[The data]

(* ===== verification/Secrets.v ===== *)
(** * Secrets at rest (hub/internal/auth/encrypt.go; encryptTOTPSecret and decryptTOTPSecret of
    hub/internal/server/handlers_auth.go, encryptConfigSecret and decryptConfigSecret of
    ldap_auth.go). *)

From S2P Require Import Prelude GoStr GoTime Model Db Demo.

(** ** AES-GCM and the random source *)

Class Crypto := {
  sha256_sum : string → string;                        (* sha256.Sum256 *)
  gcm_seal : string → string → string → string;        (* key, nonce, plaintext *)
  gcm_open : string → string → string → result string; (* key, nonce, ciphertext *)
  rand_bytes : nat → nat → result string               (* io.ReadFull(rand.Reader) *)
}.
(** Opening what was sealed with the same key and nonce gives the plaintext back. *)
Class CryptoLaws (C : Crypto) := {
  gcm_roundtrip : ∀ key nonce p, gcm_open key nonce (gcm_seal key nonce p) = Ok p;
  rand_bytes_length : ∀ i n s, rand_bytes i n = Ok s → String.length s = n
}.

(** ** encoding/hex *)

Definition hex_digit (n : Z) : ascii := ascii_of_nat (Z.to_nat (if n <? 10 then 48 + n else 87 + n)).
Definition hex_val (a : ascii) : option Z :=
  let c := Z.of_nat (nat_of_ascii a) in
  if (48 <=? c) && (c <=? 57) then Some (c - 48)
  else if (97 <=? c) && (c <=? 102) then Some (c - 87)
  else if (65 <=? c) && (c <=? 70) then Some (c - 55) else None.

Fixpoint hex_encode (s : string) : string :=
  match s with
  | EmptyString => ""
  | String a s' =>
      let c := Z.of_nat (nat_of_ascii a) in
      String (hex_digit (Z.shiftr c 4)) (String (hex_digit (Z.land c 15)) (hex_encode s'))
  end.
(** hex.DecodeString; [None] for a byte that is no digit and for an odd length. *)
Fixpoint hex_decode (s : string) : option string :=
  match s with
  | EmptyString => Some ""
  | String a (String b s') =>
      match hex_val a, hex_val b, hex_decode s' with
      | Some h, Some l, Some r =>
          Some (String (ascii_of_nat (Z.to_nat (Z.lor (Z.shiftl h 4) l))) r)
      | _, _, _ => None
      end
  | String _ EmptyString => None
  end.

Section secrets.
Context `{C : Crypto}.

(** ** encrypt.go *)

Definition NonceSize : nat := 12.

Definition DeriveKey (secret : string) : string := sha256_sum secret.

(** The 256-bit keys of [DeriveKey] are valid AES keys. *)
Definition Encrypt (plaintext key : string) : M string :=
  let* r := draw (λ i, rand_bytes i NonceSize) in
  match r with
  | Err e => fail e
  | Ok nonce => ret (nonce +:+ gcm_seal key nonce plaintext)
  end.

Definition Decrypt (ciphertext key : string) : result string :=
  if (String.length ciphertext <? NonceSize)%nat then Err "ciphertext too short" else
  gcm_open key (String.substring 0 NonceSize ciphertext) (drop_str NonceSize ciphertext).

(** ** Stored secrets *)

Definition encPrefix : string := "enc:".

Definition encryptConfigSecret (jwtSecret secret : string) : M string :=
  let* encrypted := Encrypt secret (DeriveKey jwtSecret) in
  ret (encPrefix +:+ hex_encode encrypted).

(** A value without the prefix is plaintext. *)
Definition decryptConfigSecret (jwtSecret stored : string) : result string :=
  if negb (HasPrefix stored encPrefix) then Ok stored else
  match hex_decode (drop_str 4 stored) with
  | None => Err "invalid encrypted secret format"
  | Some data => Decrypt data (DeriveKey jwtSecret)
  end.

(** The TOTP secrets are stored the same way. *)
Definition encryptTOTPSecret (jwtSecret secret : string) : M string :=
  let* encrypted := Encrypt secret (DeriveKey jwtSecret) in
  ret (encPrefix +:+ hex_encode encrypted).
Definition decryptTOTPSecret (jwtSecret encrypted : string) : result string :=
  if negb (HasPrefix encrypted encPrefix) then Ok encrypted else
  match hex_decode (drop_str 4 encrypted) with
  | None => Err "invalid encrypted TOTP secret format"
  | Some data => Decrypt data (DeriveKey jwtSecret)
  end.

End secrets.

(** ** Round trip *)

Lemma hex_byte (a : ascii) :
  let c := Z.of_nat (nat_of_ascii a) in
  hex_val (hex_digit (Z.shiftr c 4)) = Some (Z.shiftr c 4) ∧
  hex_val (hex_digit (Z.land c 15)) = Some (Z.land c 15) ∧
  ascii_of_nat (Z.to_nat (Z.lor (Z.shiftl (Z.shiftr c 4) 4) (Z.land c 15))) = a.
Proof. by destruct a as [[] [] [] [] [] [] [] []]; vm_compute. Qed.

Lemma hex_roundtrip (s : string) : hex_decode (hex_encode s) = Some s.
Proof.
  induction s as [|a s IH]; [done|]. cbn [hex_encode hex_decode].
  destruct (hex_byte a) as (H1 & H2 & H3). rewrite H1, H2, IH. by rewrite H3.
Qed.

Lemma substring_app (a b : string) : String.substring 0 (String.length a) (a +:+ b) = a.
Proof. induction a as [|c a IH]; [by destruct b|]. simpl. by rewrite IH. Qed.

Lemma drop_str_app (a b : string) : drop_str (String.length a) (a +:+ b) = b.
Proof. induction a as [|c a IH]; [by destruct b|]. simpl. done. Qed.

Lemma Decrypt_sealed `{C : Crypto, !CryptoLaws C} (key nonce p : string) :
  String.length nonce = NonceSize → Decrypt (nonce +:+ gcm_seal key nonce p) key = Ok p.
Proof.
  intros Hn. unfold Decrypt. rewrite length_app_str, Hn.
  destruct (Nat.ltb_spec (NonceSize + String.length (gcm_seal key nonce p)) NonceSize); [lia|].
  rewrite <- Hn, substring_app, drop_str_app. apply gcm_roundtrip.
Qed.

Lemma stored_secret_run `{C : Crypto, !CryptoLaws C} (jwtSecret secret : string) (w : World) :
  match encryptConfigSecret jwtSecret secret w with
  | (Ok stored, w') => HasPrefix stored encPrefix = true ∧
      decryptConfigSecret jwtSecret stored = Ok secret ∧
      decryptTOTPSecret jwtSecret stored = Ok secret ∧
      encryptTOTPSecret jwtSecret secret w = (Ok stored, w') ∧ w' = w <| w_draws ::= S |>
  | (Err _, w') => ∃ e, rand_bytes (w_draws w) NonceSize = Err e
  end.
Proof.
  unfold encryptConfigSecret, encryptTOTPSecret, Encrypt, bind, draw.
  destruct (rand_bytes (w_draws w) NonceSize) as [nonce|e] eqn:Hr; unfold ret; cbv beta iota; [|by exists e].
  apply rand_bytes_length in Hr. set (ct := gcm_seal _ _ _).
  assert (Hp : HasPrefix (encPrefix +:+ hex_encode (nonce +:+ ct)) encPrefix = true) by apply prefix_app.
  assert (Hd : drop_str 4 (encPrefix +:+ hex_encode (nonce +:+ ct)) = hex_encode (nonce +:+ ct))
    by apply (drop_str_app encPrefix).
  assert (Hdec : Decrypt (nonce +:+ ct) (DeriveKey jwtSecret) = Ok secret).
  { by apply Decrypt_sealed. }
  unfold decryptConfigSecret, decryptTOTPSecret. rewrite Hp, Hd, hex_roundtrip, Hdec. done.
Qed.

(** A secret the hub encrypts for storage is recovered exactly, with the prefix that marks it
    and whatever bytes it has; encryption only fails with the random source, and changes nothing
    but the draw. *)
Theorem stored_secret_roundtrip `{C : Crypto, !CryptoLaws C} (jwtSecret secret : string) (w : World) :
  match encryptConfigSecret jwtSecret secret w with
  | (Ok stored, w') => HasPrefix stored encPrefix = true ∧
      decryptConfigSecret jwtSecret stored = Ok secret ∧
      decryptTOTPSecret jwtSecret stored = Ok secret ∧
      encryptTOTPSecret jwtSecret secret w = (Ok stored, w') ∧ w' = w <| w_draws ::= S |>
  | (Err _, w') => ∃ e, rand_bytes (w_draws w) NonceSize = Err e
  end.
Proof. apply stored_secret_run. Qed.

(** ** A toy cipher *)

Section witnesses.
Definition demo_crypto : Crypto := {|
  sha256_sum := λ s, "k" +:+ s;
  gcm_seal := λ key nonce p, String.substring 0 (String.length p) p;
  gcm_open := λ key nonce c, Ok c;
  rand_bytes := λ i n, Ok (Demo.rep "r" n)
|}.
Lemma demo_crypto_laws : CryptoLaws demo_crypto.
Proof.
  split; simpl.
  - intros _ _ p. f_equal. induction p as [|a p IH]; simpl; [done|by rewrite IH].
  - intros i n s [= <-]. apply rep_length.
Qed.

Lemma stored_secret_roundtrip_witness :
  match @encryptConfigSecret demo_crypto "jwt" "pass" (demo_world empty_db) with
  | (Ok stored, _) => stored = "enc:72727272727272727272727270617373" ∧
      @decryptConfigSecret demo_crypto "jwt" stored = Ok "pass"
  | _ => False
  end.
Proof.
  assert (H := @stored_secret_roundtrip demo_crypto demo_crypto_laws "jwt" "pass" (demo_world empty_db)).
  destruct (@encryptConfigSecret demo_crypto "jwt" "pass" (demo_world empty_db)) as [[stored|e] w'] eqn:E;
    [|by vm_compute in E].
  destruct H as (_ & H & _). split; [|exact H]. vm_compute in E. congruence.
Defined.
End witnesses.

[/The data]

### Exercise details
Each line of the records above, from the first through the one containing "From S2P Require", is to be retyped exactly; no other line belongs.

### Solution
(* ===== verification/Secrets.v ===== *)
(** * Secrets at rest (hub/internal/auth/encrypt.go; encryptTOTPSecret and decryptTOTPSecret of
    hub/internal/server/handlers_auth.go, encryptConfigSecret and decryptConfigSecret of
    ldap_auth.go). *)

From S2P Require Import Prelude GoStr GoTime Model Db Demo.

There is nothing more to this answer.